Firespan every little contribution helps


----------



## CatCrusher (Jan 18, 2009)

No sure why this dumbass posted my picture crooked, but whatever!!


----------



## Cracker (May 15, 2012)

Tell me where ya'll hide the crank phone so i can pass inspection.... Nice job of the fish:thumbup:


----------



## river_roach (Sep 8, 2009)

Cracker, I am not 100% sure but I do believe I heard "sic em" right before we got checked by "The Man". It was the most thorough inspection that I have ever experienced. When they look at about all of your bait with the net and search every compartment of your boat, it will leave you feeling a little used.


----------



## Cracker (May 15, 2012)

river_roach said:


> Cracker, I am not 100% sure but I do believe I heard "sic em" right before we got checked by "The Man". It was the most thorough inspection that I have ever experienced. When they look at about all of your bait with the net and search every compartment of your boat, it will leave you feeling a little used.


 Hope it doesn't discourage ya'll from posting.
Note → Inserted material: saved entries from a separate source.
Definition loadService (env : Environ) (cfg : Config) : Config :=
  cfg
    <| cfg_Service -> cs_HTTPAddr ::= applyStringEnv env "METASO_P2P_HTTP_ADDR" |>
    <| cfg_Service -> cs_HealthPath ::= applyStringEnv env "METASO_P2P_HEALTH_PATH" |>
    <| cfg_Service -> cs_ShutdownTimeout ::= applyDurationEnv env "METASO_P2P_SHUTDOWN_TIMEOUT" |>.
Definition loadSocket (env : Environ) (cfg : Config) : Config :=
  cfg
    <| cfg_Socket -> so_Enabled ::= applyBoolEnv env "METASO_P2P_SOCKET_ENABLED" |>
    <| cfg_Socket -> so_PrimaryPath ::= applyStringEnv env "METASO_P2P_SOCKET_PATH" |>
    <| cfg_Socket -> so_LegacyPath ::= applyStringEnv env "METASO_P2P_SOCKET_LEGACY_PATH" |>
    <| cfg_Socket -> so_RoomBroadcastEnabled ::= applyBoolEnv env "METASO_P2P_SOCKET_ROOM_BROADCAST_ENABLED" |>
    <| cfg_Socket -> so_MaxConnections ::= applyIntEnv env "METASO_P2P_SOCKET_MAX_CONNECTIONS" |>
    <| cfg_Socket -> so_MaxPCPerUser ::= applyIntEnv env "METASO_P2P_SOCKET_MAX_PC_PER_USER" |>
    <| cfg_Socket -> so_MaxAppPerUser ::= applyIntEnv env "METASO_P2P_SOCKET_MAX_APP_PER_USER" |>
    <| cfg_Socket -> so_PingInterval ::= applyDurationEnv env "METASO_P2P_SOCKET_PING_INTERVAL" |>
    <| cfg_Socket -> so_PingTimeout ::= applyDurationEnv env "METASO_P2P_SOCKET_PING_TIMEOUT" |>
    <| cfg_Socket -> so_AllowEIO3 ::= applyBoolEnv env "METASO_P2P_SOCKET_ALLOW_EIO3" |>
    <| cfg_Socket -> so_ExtraPushAuthKey ::= applyStringEnv env "METASO_P2P_SOCKET_EXTRA_PUSH_AUTH_KEY" |>.
Definition loadZMQ (env : Environ) (cfg : Config) : Config :=
  cfg
    <| cfg_ZMQ -> zq_Enabled ::= applyBoolEnv env "METASO_P2P_ZMQ_ENABLED" |>
    <| cfg_ZMQ -> zq_MempoolPollingEnabled ::= applyBoolEnv env "METASO_P2P_ZMQ_MEMPOOL_POLLING_ENABLED" |>
    <| cfg_ZMQ -> zq_MempoolPollInterval ::= applyDurationEnv env "METASO_P2P_ZMQ_MEMPOOL_POLL_INTERVAL" |>
    <| cfg_ZMQ -> zq_MempoolDedupeTTL ::= applyDurationEnv env "METASO_P2P_ZMQ_MEMPOOL_DEDUPE_TTL" |>
    <| cfg_ZMQ -> zq_BTC -> cz_Enabled ::= applyBoolEnv env "METASO_P2P_ZMQ_BTC_ENABLED" |>
    <| cfg_ZMQ -> zq_BTC -> cz_Endpoint ::= applyStringEnv env "METASO_P2P_ZMQ_BTC_ENDPOINT" |>
    <| cfg_ZMQ -> zq_BTC -> cz_Topic ::= applyStringEnv env "METASO_P2P_ZMQ_BTC_TOPIC" |>
    <| cfg_ZMQ -> zq_BTC -> cz_RPCHost ::= applyStringEnv env "METASO_P2P_ZMQ_BTC_RPC_HOST" |>
    <| cfg_ZMQ -> zq_BTC -> cz_RPCUser ::= applyStringEnv env "METASO_P2P_ZMQ_BTC_RPC_USER" |>
    <| cfg_ZMQ -> zq_BTC -> cz_RPCPass ::= applyStringEnv env "METASO_P2P_ZMQ_BTC_RPC_PASS" |>
    <| cfg_ZMQ -> zq_BTC -> cz_RPCHTTPPostMode ::= applyBoolEnv env "METASO_P2P_ZMQ_BTC_RPC_HTTP_POST_MODE" |>
    <| cfg_ZMQ -> zq_BTC -> cz_RPCDisableTLS ::= applyBoolEnv env "METASO_P2P_ZMQ_BTC_RPC_DISABLE_TLS" |>
    <| cfg_ZMQ -> zq_MVC -> cz_Enabled ::= applyBoolEnv env "METASO_P2P_ZMQ_MVC_ENABLED" |>
    <| cfg_ZMQ -> zq_MVC -> cz_Endpoint ::= applyStringEnv env "METASO_P2P_ZMQ_MVC_ENDPOINT" |>
    <| cfg_ZMQ -> zq_MVC -> cz_Topic ::= applyStringEnv env "METASO_P2P_ZMQ_MVC_TOPIC" |>
    <| cfg_ZMQ -> zq_MVC -> cz_RPCHost ::= applyStringEnv env "METASO_P2P_ZMQ_MVC_RPC_HOST" |>
    <| cfg_ZMQ -> zq_MVC -> cz_RPCUser ::= applyStringEnv env "METASO_P2P_ZMQ_MVC_RPC_USER" |>
    <| cfg_ZMQ -> zq_MVC -> cz_RPCPass ::= applyStringEnv env "METASO_P2P_ZMQ_MVC_RPC_PASS" |>
    <| cfg_ZMQ -> zq_MVC -> cz_RPCHTTPPostMode ::= applyBoolEnv env "METASO_P2P_ZMQ_MVC_RPC_HTTP_POST_MODE" |>
    <| cfg_ZMQ -> zq_MVC -> cz_RPCDisableTLS ::= applyBoolEnv env "METASO_P2P_ZMQ_MVC_RPC_DISABLE_TLS" |>
    <| cfg_ZMQ -> zq_DOGE -> cz_Enabled ::= applyBoolEnv env "METASO_P2P_ZMQ_DOGE_ENABLED" |>
    <| cfg_ZMQ -> zq_DOGE -> cz_Endpoint ::= applyStringEnv env "METASO_P2P_ZMQ_DOGE_ENDPOINT" |>
    <| cfg_ZMQ -> zq_DOGE -> cz_Topic ::= applyStringEnv env "METASO_P2P_ZMQ_DOGE_TOPIC" |>
    <| cfg_ZMQ -> zq_DOGE -> cz_RPCHost ::= applyStringEnv env "METASO_P2P_ZMQ_DOGE_RPC_HOST" |>
    <| cfg_ZMQ -> zq_DOGE -> cz_RPCUser ::= applyStringEnv env "METASO_P2P_ZMQ_DOGE_RPC_USER" |>
    <| cfg_ZMQ -> zq_DOGE -> cz_RPCPass ::= applyStringEnv env "METASO_P2P_ZMQ_DOGE_RPC_PASS" |>
    <| cfg_ZMQ -> zq_DOGE -> cz_RPCHTTPPostMode ::= applyBoolEnv env "METASO_P2P_ZMQ_DOGE_RPC_HTTP_POST_MODE" |>
    <| cfg_ZMQ -> zq_DOGE -> cz_RPCDisableTLS ::= applyBoolEnv env "METASO_P2P_ZMQ_DOGE_RPC_DISABLE_TLS" |>
    <| cfg_ZMQ -> zq_OPCAT -> cz_Enabled ::= applyBoolEnv env "METASO_P2P_ZMQ_OPCAT_ENABLED" |>
    <| cfg_ZMQ -> zq_OPCAT -> cz_Endpoint ::= applyStringEnv env "METASO_P2P_ZMQ_OPCAT_ENDPOINT" |>
    <| cfg_ZMQ -> zq_OPCAT -> cz_Topic ::= applyStringEnv env "METASO_P2P_ZMQ_OPCAT_TOPIC" |>
    <| cfg_ZMQ -> zq_OPCAT -> cz_RPCHost ::= applyStringEnv env "METASO_P2P_ZMQ_OPCAT_RPC_HOST" |>
    <| cfg_ZMQ -> zq_OPCAT -> cz_RPCUser ::= applyStringEnv env "METASO_P2P_ZMQ_OPCAT_RPC_USER" |>
    <| cfg_ZMQ -> zq_OPCAT -> cz_RPCPass ::= applyStringEnv env "METASO_P2P_ZMQ_OPCAT_RPC_PASS" |>
    <| cfg_ZMQ -> zq_OPCAT -> cz_RPCHTTPPostMode ::= applyBoolEnv env "METASO_P2P_ZMQ_OPCAT_RPC_HTTP_POST_MODE" |>
    <| cfg_ZMQ -> zq_OPCAT -> cz_RPCDisableTLS ::= applyBoolEnv env "METASO_P2P_ZMQ_OPCAT_RPC_DISABLE_TLS" |>.
Definition loadBlockIndex (env : Environ) (cfg : Config) : Config :=
  cfg
    <| cfg_BlockIndex -> cb_Enabled ::= applyBoolEnv env "METASO_P2P_BLOCK_INDEX_ENABLED" |>
    <| cfg_BlockIndex -> cb_BTC ::= applyChainRPCEnv env "METASO_P2P_BLOCK_INDEX_BTC" |>
    <| cfg_BlockIndex -> cb_MVC ::= applyChainRPCEnv env "METASO_P2P_BLOCK_INDEX_MVC" |>
    <| cfg_BlockIndex -> cb_DOGE ::= applyChainRPCEnv env "METASO_P2P_BLOCK_INDEX_DOGE" |>
    <| cfg_BlockIndex -> cb_OPCAT ::= applyChainRPCEnv env "METASO_P2P_BLOCK_INDEX_OPCAT" |>.
Definition loadPebble (env : Environ) (cfg : Config) : Config :=
  cfg
    <| cfg_Pebble -> cp_Enabled ::= applyBoolEnv env "METASO_P2P_PEBBLE_ENABLED" |>
    <| cfg_Pebble -> cp_DataDir ::= applyStringEnv env "METASO_P2P_PEBBLE_DATA_DIR" |>.
Definition loadProfile (env : Environ) (cfg : Config) : Config :=
  cfg
    <| cfg_Profile -> cf_Enabled ::= applyBoolEnv env "METASO_P2P_PROFILE_ENABLED" |>
    <| cfg_Profile -> cf_Mode ::= applyStringEnv env "METASO_P2P_PROFILE_MODE" |>
    <| cfg_Profile -> cf_RemoteBaseURL ::= applyStringEnv env "METASO_P2P_PROFILE_REMOTE_BASE_URL" |>
    <| cfg_Profile -> cf_AllowRemoteFallback ::= applyBoolEnv env "METASO_P2P_PROFILE_ALLOW_REMOTE_FALLBACK" |>.
Definition loadGroupChat (env : Environ) (cfg : Config) : Config :=
  cfg
    <| cfg_GroupChat -> cg_MigrationEnabled ::= applyBoolEnv env "METASO_P2P_GROUPCHAT_MIGRATION_ENABLED" |>
    <| cfg_GroupChat -> cg_BackupEnabled ::= applyBoolEnv env "METASO_P2P_GROUPCHAT_BACKUP_ENABLED" |>
    <| cfg_GroupChat -> cg_LuckyBagEnabled ::= applyBoolEnv env "METASO_P2P_GROUPCHAT_LUCKYBAG_ENABLED" |>
    <| cfg_GroupChat -> cg_GRPCEnabled ::= applyBoolEnv env "METASO_P2P_GROUPCHAT_GRPC_ENABLED" |>
    <| cfg_GroupChat -> cg_HeavyAPIEnabled ::= applyBoolEnv env "METASO_P2P_GROUPCHAT_HEAVY_API_ENABLED" |>.
Definition loadBotHub (env : Environ) (cfg : Config) : Config :=
  cfg
    <| cfg_BotHub -> ch_AssetBaseURL ::= applyStringEnv env "METASO_P2P_ASSET_BASE_URL" |>.
Definition loadFederation (env : Environ) (cfg : Config) : Config :=
  cfg
    <| cfg_Federation -> fc_Enabled ::= applyBoolEnv env "METASO_P2P_FEDERATION_ENABLED" |>
    <| cfg_Federation -> fc_Network ::= applyStringEnv env "METASO_P2P_FEDERATION_NETWORK" |>
    <| cfg_Federation -> fc_NodePrivateKey ::= applyStringEnv env "METASO_P2P_FEDERATION_NODE_PRIVATE_KEY" |>
    <| cfg_Federation -> fc_PublicBaseURL ::= applyStringEnv env "METASO_P2P_FEDERATION_PUBLIC_BASE_URL" |>
    <| cfg_Federation -> fc_MANAPIBaseURL ::= applyStringEnv env "METASO_P2P_FEDERATION_MANAPI_BASE_URL" |>
    <| cfg_Federation -> fc_MetaletBaseURL ::= applyStringEnv env "METASO_P2P_FEDERATION_METALET_BASE_URL" |>
    <| cfg_Federation -> fc_RegistryPath ::= applyStringEnv env "METASO_P2P_FEDERATION_REGISTRY_PATH" |>
    <| cfg_Federation -> fc_PresencePath ::= applyStringEnv env "METASO_P2P_FEDERATION_PRESENCE_PATH" |>
    <| cfg_Federation -> fc_RegistryRenewInterval ::= applyDurationEnv env "METASO_P2P_FEDERATION_REGISTRY_RENEW_INTERVAL" |>
    <| cfg_Federation -> fc_RegistryValidFor ::= applyDurationEnv env "METASO_P2P_FEDERATION_REGISTRY_VALID_FOR" |>
    <| cfg_Federation -> fc_DiscoveryInterval ::= applyDurationEnv env "METASO_P2P_FEDERATION_DISCOVERY_INTERVAL" |>
    <| cfg_Federation -> fc_PresencePullInterval ::= applyDurationEnv env "METASO_P2P_FEDERATION_PRESENCE_PULL_INTERVAL" |>
    <| cfg_Federation -> fc_PresenceTTL ::= applyDurationEnv env "METASO_P2P_FEDERATION_PRESENCE_TTL" |>
    <| cfg_Federation -> fc_RequestTimeout ::= applyDurationEnv env "METASO_P2P_FEDERATION_REQUEST_TIMEOUT" |>
    <| cfg_Federation -> fc_DefaultScope ::= applyStringEnv env "METASO_P2P_FEDERATION_DEFAULT_SCOPE" |>
    <| cfg_Federation -> fc_AllowInsecureHTTP ::= applyBoolEnv env "METASO_P2P_FEDERATION_ALLOW_INSECURE_HTTP" |>
    <| cfg_Federation -> fc_MaxPeers ::= applyIntEnv env "METASO_P2P_FEDERATION_MAX_PEERS" |>
    <| cfg_Federation -> fc_MaxSnapshotBytes ::= applyIntEnv env "METASO_P2P_FEDERATION_MAX_SNAPSHOT_BYTES" |>.
Definition loadBotHomepageV2Backfill (env : Environ) (cfg : Config) : Config :=
  cfg
    <| cfg_BotHomepageV2Backfill -> bb_Enabled ::= applyBoolEnv env "METASO_P2P_BOT_HOMEPAGE_V2_BACKFILL_ENABLED" |>
    <| cfg_BotHomepageV2Backfill -> bb_Lookback ::= applyDurationEnv env "METASO_P2P_BOT_HOMEPAGE_V2_BACKFILL_LOOKBACK" |>
    <| cfg_BotHomepageV2Backfill -> bb_Timeout ::= applyDurationEnv env "METASO_P2P_BOT_HOMEPAGE_V2_BACKFILL_TIMEOUT" |>
    <| cfg_BotHomepageV2Backfill -> bb_PageSize ::= applyIntEnv env "METASO_P2P_BOT_HOMEPAGE_V2_BACKFILL_PAGE_SIZE" |>
    <| cfg_BotHomepageV2Backfill -> bb_MANAPIBaseURL ::= applyStringEnv env "METASO_P2P_BOT_HOMEPAGE_V2_BACKFILL_MANAPI_BASE_URL" |>.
I enjoy em, even if they seem to get off topic from time to time.


----------



## skiff89_jr (Apr 1, 2011)

Nice fish.


----------



## Lyin Too (Aug 31, 2009)

I used to have an eye bolt through the hull in the rear of my boat that had a small chain attached on the bottom side of the boat so if we got checked (on the water) we would throw the crank in the creek and unless the Man was a diver, he wouldn't know it was there. Never had to use it though because back then there weren't internet forums to post on. Sure had fun though. Now we just jug fish and dont worry about it. Man, I miss those days. I need to get some pointers from you boys about how to catch em in Perdido river though. I need another hobby.


----------



## river_roach (Sep 8, 2009)

It just something about electricity and water that scares me. I would be scared I would shock myself. I will stick with the shiners and the trot line.


----------



## river_roach (Sep 8, 2009)

We got checked at the ramp before we put in but I am guessing some people on here already knew that.


----------



## flukedaddy (Apr 11, 2009)

river_roach said:


> We had an interesting trip to Yellow River. We first were greeted by the game warden. Surely this was not initiated by another PFF member. After all things checked out we continued our trip fishing. We had been asked to catch some fish for a charity fish fry. The charity is for a good cause. They work deligently to help fight homosexuality within the commercial fishing industry in the gulf. We ended up with a few fish and had some good laughs as SBarrow came about as close to falling in as you can without accomplishing the task.


 
Freakin Hillarious Charity.... Keep up the good work Fellas.


----------



## JoeyWelch (Sep 25, 2009)

Barrow-Roach, Another beautiful pile of fish. 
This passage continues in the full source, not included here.